• [Work to be completed]: Return the records that follow, unchanged and complete.

START Source material

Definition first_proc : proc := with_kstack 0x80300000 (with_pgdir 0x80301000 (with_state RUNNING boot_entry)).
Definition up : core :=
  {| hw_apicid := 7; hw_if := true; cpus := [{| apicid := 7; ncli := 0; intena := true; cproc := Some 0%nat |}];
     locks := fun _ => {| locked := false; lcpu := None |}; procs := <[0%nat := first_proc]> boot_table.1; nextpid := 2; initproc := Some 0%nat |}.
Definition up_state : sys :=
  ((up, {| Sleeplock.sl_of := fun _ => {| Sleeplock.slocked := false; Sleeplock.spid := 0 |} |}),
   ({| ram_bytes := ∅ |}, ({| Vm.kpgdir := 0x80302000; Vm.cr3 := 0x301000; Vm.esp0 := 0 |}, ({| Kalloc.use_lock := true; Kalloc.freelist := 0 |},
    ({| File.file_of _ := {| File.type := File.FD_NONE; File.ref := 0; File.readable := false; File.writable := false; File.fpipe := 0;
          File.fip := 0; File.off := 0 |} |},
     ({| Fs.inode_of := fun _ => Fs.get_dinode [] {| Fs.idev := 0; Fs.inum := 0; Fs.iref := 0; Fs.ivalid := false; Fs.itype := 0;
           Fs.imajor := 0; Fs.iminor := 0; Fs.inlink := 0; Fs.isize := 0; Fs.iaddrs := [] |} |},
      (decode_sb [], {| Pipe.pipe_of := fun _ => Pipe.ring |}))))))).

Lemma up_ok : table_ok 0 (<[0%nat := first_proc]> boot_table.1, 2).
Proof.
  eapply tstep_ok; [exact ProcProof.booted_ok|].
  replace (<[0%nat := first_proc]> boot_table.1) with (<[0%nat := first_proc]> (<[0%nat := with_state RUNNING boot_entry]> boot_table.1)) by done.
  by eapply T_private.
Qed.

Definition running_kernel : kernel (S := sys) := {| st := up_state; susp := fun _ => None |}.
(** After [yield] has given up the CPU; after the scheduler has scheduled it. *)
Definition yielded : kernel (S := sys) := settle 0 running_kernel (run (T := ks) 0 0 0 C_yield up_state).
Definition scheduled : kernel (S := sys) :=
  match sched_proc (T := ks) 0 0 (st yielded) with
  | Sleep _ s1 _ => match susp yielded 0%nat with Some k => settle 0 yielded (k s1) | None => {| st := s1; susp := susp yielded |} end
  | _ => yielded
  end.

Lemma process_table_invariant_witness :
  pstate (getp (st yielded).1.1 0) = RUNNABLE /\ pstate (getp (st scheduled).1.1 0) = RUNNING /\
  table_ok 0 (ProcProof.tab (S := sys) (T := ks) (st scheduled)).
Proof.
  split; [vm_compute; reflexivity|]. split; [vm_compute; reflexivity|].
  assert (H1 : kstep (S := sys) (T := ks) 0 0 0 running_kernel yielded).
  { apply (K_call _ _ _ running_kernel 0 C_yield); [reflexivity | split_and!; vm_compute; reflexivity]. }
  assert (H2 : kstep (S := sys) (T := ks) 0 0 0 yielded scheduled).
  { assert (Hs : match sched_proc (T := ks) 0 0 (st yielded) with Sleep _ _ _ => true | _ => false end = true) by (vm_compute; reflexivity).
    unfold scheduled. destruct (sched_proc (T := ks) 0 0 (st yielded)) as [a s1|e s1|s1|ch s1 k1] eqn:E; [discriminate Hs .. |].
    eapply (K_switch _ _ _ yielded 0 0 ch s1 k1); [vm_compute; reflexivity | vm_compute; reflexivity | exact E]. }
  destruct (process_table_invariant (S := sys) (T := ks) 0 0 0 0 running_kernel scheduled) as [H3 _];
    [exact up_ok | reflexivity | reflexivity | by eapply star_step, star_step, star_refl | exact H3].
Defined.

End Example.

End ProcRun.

END Source material

• [Output of the exercise]:
Definition first_proc : proc := with_kstack 0x80300000 (with_pgdir 0x80301000 (with_state RUNNING boot_entry)).
Definition up : core :=
  {| hw_apicid := 7; hw_if := true; cpus := [{| apicid := 7; ncli := 0; intena := true; cproc := Some 0%nat |}];
     locks := fun _ => {| locked := false; lcpu := None |}; procs := <[0%nat := first_proc]> boot_table.1; nextpid := 2; initproc := Some 0%nat |}.
Definition up_state : sys :=
  ((up, {| Sleeplock.sl_of := fun _ => {| Sleeplock.slocked := false; Sleeplock.spid := 0 |} |}),
   ({| ram_bytes := ∅ |}, ({| Vm.kpgdir := 0x80302000; Vm.cr3 := 0x301000; Vm.esp0 := 0 |}, ({| Kalloc.use_lock := true; Kalloc.freelist := 0 |},
    ({| File.file_of _ := {| File.type := File.FD_NONE; File.ref := 0; File.readable := false; File.writable := false; File.fpipe := 0;
          File.fip := 0; File.off := 0 |} |},
     ({| Fs.inode_of := fun _ => Fs.get_dinode [] {| Fs.idev := 0; Fs.inum := 0; Fs.iref := 0; Fs.ivalid := false; Fs.itype := 0;
           Fs.imajor := 0; Fs.iminor := 0; Fs.inlink := 0; Fs.isize := 0; Fs.iaddrs := [] |} |},
      (decode_sb [], {| Pipe.pipe_of := fun _ => Pipe.ring |}))))))).

Lemma up_ok : table_ok 0 (<[0%nat := first_proc]> boot_table.1, 2).
Proof.
  eapply tstep_ok; [exact ProcProof.booted_ok|].
  replace (<[0%nat := first_proc]> boot_table.1) with (<[0%nat := first_proc]> (<[0%nat := with_state RUNNING boot_entry]> boot_table.1)) by done.
  by eapply T_private.
Qed.

Definition running_kernel : kernel (S := sys) := {| st := up_state; susp := fun _ => None |}.
(** After [yield] has given up the CPU; after the scheduler has scheduled it. *)
Definition yielded : kernel (S := sys) := settle 0 running_kernel (run (T := ks) 0 0 0 C_yield up_state).
Definition scheduled : kernel (S := sys) :=
  match sched_proc (T := ks) 0 0 (st yielded) with
  | Sleep _ s1 _ => match susp yielded 0%nat with Some k => settle 0 yielded (k s1) | None => {| st := s1; susp := susp yielded |} end
  | _ => yielded
  end.

Lemma process_table_invariant_witness :
  pstate (getp (st yielded).1.1 0) = RUNNABLE /\ pstate (getp (st scheduled).1.1 0) = RUNNING /\
  table_ok 0 (ProcProof.tab (S := sys) (T := ks) (st scheduled)).
Proof.
  split; [vm_compute; reflexivity|]. split; [vm_compute; reflexivity|].
  assert (H1 : kstep (S := sys) (T := ks) 0 0 0 running_kernel yielded).
  { apply (K_call _ _ _ running_kernel 0 C_yield); [reflexivity | split_and!; vm_compute; reflexivity]. }
  assert (H2 : kstep (S := sys) (T := ks) 0 0 0 yielded scheduled).
  { assert (Hs : match sched_proc (T := ks) 0 0 (st yielded) with Sleep _ _ _ => true | _ => false end = true) by (vm_compute; reflexivity).
    unfold scheduled. destruct (sched_proc (T := ks) 0 0 (st yielded)) as [a s1|e s1|s1|ch s1 k1] eqn:E; [discriminate Hs .. |].
    eapply (K_switch _ _ _ yielded 0 0 ch s1 k1); [vm_compute; reflexivity | vm_compute; reflexivity | exact E]. }
  destruct (process_table_invariant (S := sys) (T := ks) 0 0 0 0 running_kernel scheduled) as [H3 _];
    [exact up_ok | reflexivity | reflexivity | by eapply star_step, star_step, star_refl | exact H3].
Defined.

End Example.

End ProcRun.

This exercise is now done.